Strona główna » Trener koszykarzy Śląska za jego niepowodzenia odpowiedzialności nie weźmie
PLK

Trener koszykarzy Śląska za jego niepowodzenia odpowiedzialności nie weźmie

24 komentarze
Jeśli ktoś myślał, że Aristeidis Lykogiannis, który przejął zespół Śląska dopiero w końcówce sezonu, po ewentualnych porażkach będzie mydlił wszystkim dookoła oczy, powinien szybko zmienić zdanie. Grecki szkoleniowiec po przegranym 79:88 z Legią imponował szczerością, sugerując, że skład wrocławskiej drużyny został źle zbudowany, a w całym sezonie Śląskowi zabrakło przede wszystkim stabilizacji.
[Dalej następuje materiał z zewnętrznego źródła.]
(** C4.  After a completed [fit] on labels [y], there is a list of the
    distinct labels of [y], each once, such that every row of any matrix
    [predict_proba] returns sums to one (in the library's arithmetic and
    within its tolerance) and has one entry per label of that list; and on a
    valid matrix with the training column count (whose standardized rows the
    forest accepts) [predict_proba] does return a matrix, with one row per
    input row. *)
Theorem predict_proba_rows g a0 Xtr ytr Xtr' ytr' X :
  let a := final (fit g Xtr ytr a0) in
  result (fit g Xtr ytr a0) = Return tt →
  np_array Xtr = Return Xtr' →
  np_array_labels ytr = Return ytr' →
  ∃ classes,
    NoDup classes ∧ (∀ c, c ∈ classes ↔ c ∈ ytr') ∧
    (∀ P, result (predict_proba X a) = Return P →
          Forall (λ row, sums_to_one row_sum isclose one row ∧
                         length row = length classes) P) ∧
    (check_array X = true →
     check_array (scale_row (scaler a) <$> X) = true →
     ncols X = ncols Xtr' →
     ∃ P, result (predict_proba X a) = Return P ∧ length P = length X).
Proof.
  intros a Hfit HXtr Hytr.
  destruct (np_unique_distinct ytr') as [Hnd Hel].
  exists (np_unique ytr'). split; [done|]. split; [done|]. split.
  - intros P HP. apply Forall_and. split.
    + by eapply predict_proba_normalized.
    + by eapply (predict_proba_one_entry_per_class
                   rf_fit_classes rf_score_pure rf_predict_proba_width).
  - intros HX HXs Hcols.
    destruct (fit_fitted fit_transform_learns scale_row_length rf_fit_trains
                rf_score_pure _ _ _ _ Hfit)
      as (X0 & Xs & HX0 & _ & Hsf & Hsn & Hmf & Hmn).
    fold a in Hsf, Hsn, Hmf, Hmn.
    assert (X0 = Xtr') as -> by congruence.
    assert (ncols (scale_row (scaler a) <$> X) = n_features_in_ (model a)) as Hc.
    { rewrite (ncols_scaled scale_row_length); congruence. }
    destruct (rf_predict_proba_rows (model a) _ Hmf HXs Hc) as (P & HP & Hlen).
    exists P. split; [|by rewrite Hlen, length_fmap].
    unfold result. rewrite predict_proba_run, (np_array_ndarray _ HX).
    pose proof (transform_rows (scaler a) X Hsf HX ltac:(congruence)) as Ht.
    destruct (transform (scaler a) X) as [r s]; simpl in Ht; subst r.
    by destruct (rf_predict_proba (model a) _) as [r m].
Qed.

End RowSums.

(** * Further properties of the methods *)

Section Hyperparameters.
Context {L : Sklearn}.

Lemma same_hyperparameters_refl a : same_hyperparameters a a.
Proof. by repeat split. Qed.

Lemma same_hyperparameters_trans a1 a2 a3 :
  same_hyperparameters a1 a2 → same_hyperparameters a2 a3 →
  same_hyperparameters a1 a3.
Proof. unfold same_hyperparameters. intuition congruence. Qed.

Lemma keeps_ret {A} (x : A) : keeps_hyperparameters (ret x).
Proof. intros a. apply same_hyperparameters_refl. Qed.

Lemma keeps_print l : keeps_hyperparameters (print l).
Proof. intros a. apply same_hyperparameters_refl. Qed.

Lemma keeps_lift {A} (o : outcome exn A) : keeps_hyperparameters (lift o).
Proof. intros a. apply same_hyperparameters_refl. Qed.

Lemma keeps_gets {A} (f : Algorithm → A) : keeps_hyperparameters (gets f).
Proof. intros a. apply same_hyperparameters_refl. Qed.

Lemma keeps_call_scaler {A} (f : scaler_obj → outcome exn A * scaler_obj) :
  keeps_hyperparameters (call_scaler f).
Proof.
  intros a. unfold final, call_scaler. by destruct (f (scaler a)) as [r s].
Qed.

Lemma keeps_call_model {A} (f : forest_obj → outcome exn A * forest_obj) :
  keeps_hyperparameters (call_model f).
Proof.
  intros a. unfold final, call_model. by destruct (f (model a)) as [r m].
Qed.

Lemma keeps_bind {A B} (m : M A) (k : A → M B) :
  keeps_hyperparameters m → (∀ x, keeps_hyperparameters (k x)) →
  keeps_hyperparameters (bind m k).
Proof.
  intros Hm Hk a. specialize (Hm a). unfold final, bind in *.
  destruct (m a) as [[[x|e] a'] out]; simpl in *; [|done].
  specialize (Hk x a'). unfold final in Hk.
  destruct (k x a') as [[r a''] out']; simpl in *.
  by eapply same_hyperparameters_trans.
Qed.

Lemma keeps_index {A} (l : list A) i : keeps_hyperparameters (index l i).
Proof. unfold index. destruct (l !! i); [apply keeps_ret|apply keeps_lift]. Qed.

Lemma keeps_for_each {A} (l : list A) (body : A → M unit) :
  (∀ x, keeps_hyperparameters (body x)) → keeps_hyperparameters (for_each l body).
Proof.
  intros Hbody. induction l as [|x l IH]; simpl; [apply keeps_ret|].
  apply keeps_bind; [apply Hbody|]. by intros _.
Qed.

Create HintDb keeps discriminated.
#[local] Hint Resolve keeps_ret keeps_print keeps_lift keeps_gets
  keeps_call_scaler keeps_call_model keeps_index : keeps.

Lemma keeps_report_importances imps :
  keeps_hyperparameters (report_importances imps).
Proof.
  unfold report_importances. apply keeps_bind; [auto with keeps|]. intros _.
  apply keeps_for_each. intros idx. unfold feature_line.
  apply keeps_bind; [auto with keeps|]. intros v. auto with keeps.
Qed.

Lemma fit_keeps_hyperparameters g X y : keeps_hyperparameters (fit g X y).
Proof.
  unfold fit.
  repeat (apply keeps_bind; [auto with keeps|]; intros ?).
  destruct (feature_importances_ _);
    [apply keeps_report_importances|apply keeps_ret].
Qed.

(** X1.  Whatever calls a client makes on a wrapper, in whatever order and
    however each of them ends, the four hyperparameter attributes keep the
    values they had: only [__init__] ever assigns them.  Nothing is assumed
    of the library. *)
Theorem session_keeps_hyperparameters (cs : list call) (a : Algorithm) :
  n_estimators (session cs a) = n_estimators a ∧
  max_depth (session cs a) = max_depth a ∧
  min_samples_split (session cs a) = min_samples_split a ∧
  random_state (session cs a) = random_state a.
Proof.
  change (same_hyperparameters (session cs a) a).
  revert a. induction cs as [|c cs IH]; intros a; simpl.
  - apply same_hyperparameters_refl.
  - eapply same_hyperparameters_trans; [apply IH|].
    destruct c as [g X y|X|X]; simpl.
    + apply fit_keeps_hyperparameters.
    + apply predict_hyperparameters.
    + apply predict_proba_hyperparameters.
Qed.

End Hyperparameters.

Section FitPaths.
Context {L : Sklearn}.

Lemma for_each_feature_completes imps l a :
  Forall (λ i, i < length imps) l →
  ∃ vals, Forall2 (λ i v, imps !! i = Some v) l vals ∧
          for_each l (feature_line imps) a =
            (Return tt, a, zip_with FitFeature l vals).
Proof.
  induction 1 as [|i l Hi Hl (vals & Hvals & IH)].
  - exists []. split; [constructor|done].
  - destruct (lookup_lt_is_Some_2 imps i Hi) as [v Hv].
    exists (v :: vals). split; [by constructor|].
    simpl. unfold bind at 1, feature_line at 1, index, bind, ret, print.
    rewrite Hv. simpl. by rewrite IH.
Qed.

Lemma top_indices_in_range imps :
  Forall (λ i, i < length imps) (np_argsort imps) →
  Forall (λ i, i < length imps) (top_indices imps).
Proof.
  intros H. unfold top_indices, lastn.
  apply Forall_reverse. by apply Forall_drop.
Qed.

(** X2.  [fit] completes whenever the library does: if the two coercions,
    [fit_transform], the forest's [fit] and [score] all return, the training
    array is not empty, and [np.argsort] yields positions of the importance
    vector, then [fit] returns, leaves in [self] the scaler and the forest as
    those calls left them, and has printed, in this order: the start line,
    the shapes, the classes, the two progress lines, the completion line, the
    accuracy that [score] returned on the standardized training data itself,
    the number of columns and of rows, and the importance report. *)
Theorem fit_completes g X y a X' y' X_scaled s1 m1 acc m2 :
  np_array X = Return X' →
  np_array_labels y = Return y' →
  fit_transform (scaler a) X' = (Return X_scaled, s1) →
  rf_fit g (model a) X_scaled y' = (Return tt, m1) →
  rf_score m1 X_scaled y' = (Return acc, m2) →
  X' ≠ [] →
  (∀ imps, feature_importances_ m2 = Some imps →
           Forall (λ i, i < length imps) (np_argsort imps)) →
  ∃ report,
    fit g X y a =
      (Return tt, set_model m2 (set_scaler s1 a),
       [FitStart; FitShapes [length X'; ncols X'] [length y'];
        FitClasses (np_unique y'); FitStandardizing;
        FitTraining (n_estimators a); FitCompleted; FitAccuracy acc;
        FitNumFeatures (ncols X'); FitNumSamples (length X')] ++ report) ∧
    match feature_importances_ m2 with
    | Some imps =>
        ∃ vals, Forall2 (λ i v, imps !! i = Some v) (top_indices imps) vals ∧
                report = FitTopHeader :: zip_with FitFeature (top_indices imps) vals
    | None => report = []
    end.
Proof.
  intros HX Hy Hs Hm Hacc Hne Hrange.
  destruct X' as [|r rest]; [done|].
  unfold fit, bind, print, lift, gets, call_scaler, call_model; simpl.
  rewrite HX, Hy; simpl. rewrite Hs; simpl. rewrite Hm; simpl.
  rewrite Hacc; simpl.
  destruct (feature_importances_ m2) as [imps|] eqn:Himp.
  - destruct (for_each_feature_completes imps (top_indices imps)
                (set_model m2 (set_model m1 (set_scaler s1 a)))
                (top_indices_in_range _ (Hrange _ eq_refl)))
      as (vals & Hvals & Hrun).
    exists (FitTopHeader :: zip_with FitFeature (top_indices imps) vals).
    split; [|by exists vals].
    unfold report_importances, bind, print. by rewrite Hrun.
  - by exists [].
Qed.

(** X3.  When a coercion raises, [fit] raises the same exception having
    touched neither library object: [self] is as before the call, and only
    the start line has been printed. *)
Theorem fit_coercion_failure g X y a e :
  np_array X = Raise e ∨
  (∃ X', np_array X = Return X' ∧ np_array_labels y = Raise e) →
  fit g X y a = (Raise e, a, [FitStart]).
Proof.
  intros [HX|(X' & HX & Hy)];
    unfold fit, bind, print, lift; simpl; rewrite HX; simpl; [done|].
  by rewrite Hy.
Qed.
Aristeidis Lykogiannis jako trener Śląska wciąż ma na koncie więcej zwycięstw (3) niż porażek (2). Oba niepowodzenia były jednak bardzo wyraźne i uzmysłowiły Grekowi, że o sukces – czyli w przypadku WKS piąty medal mistrzostw Polski z rzędu – będzie niebywale trudno.

Wrocławianie przegrali przed tygodniem z Anwilem we Włocławku aż 70:97, a 9-punktowa sobotnia porażka w Warszawie nie do końca oddawała przewagę, którą w starciu z zespołem Lykogiannisa miała Legia.

Podczas konferencji prasowej po zakończeniu walki na parkiecie w stolicy 56-letni szkoleniowiec, dla którego praca w PLK jest pierwszą poważniejszą (miał też wcześniej epizod w Szwecji) w karierze poza granicami swojego kraju, zajął postawę dość… defensywną. Niezadowolony z gry swoich podopiecznych, na pytania dziennikarzy długimi momentami odpowiadał z rękoma skrzyżowanymi na piersiach.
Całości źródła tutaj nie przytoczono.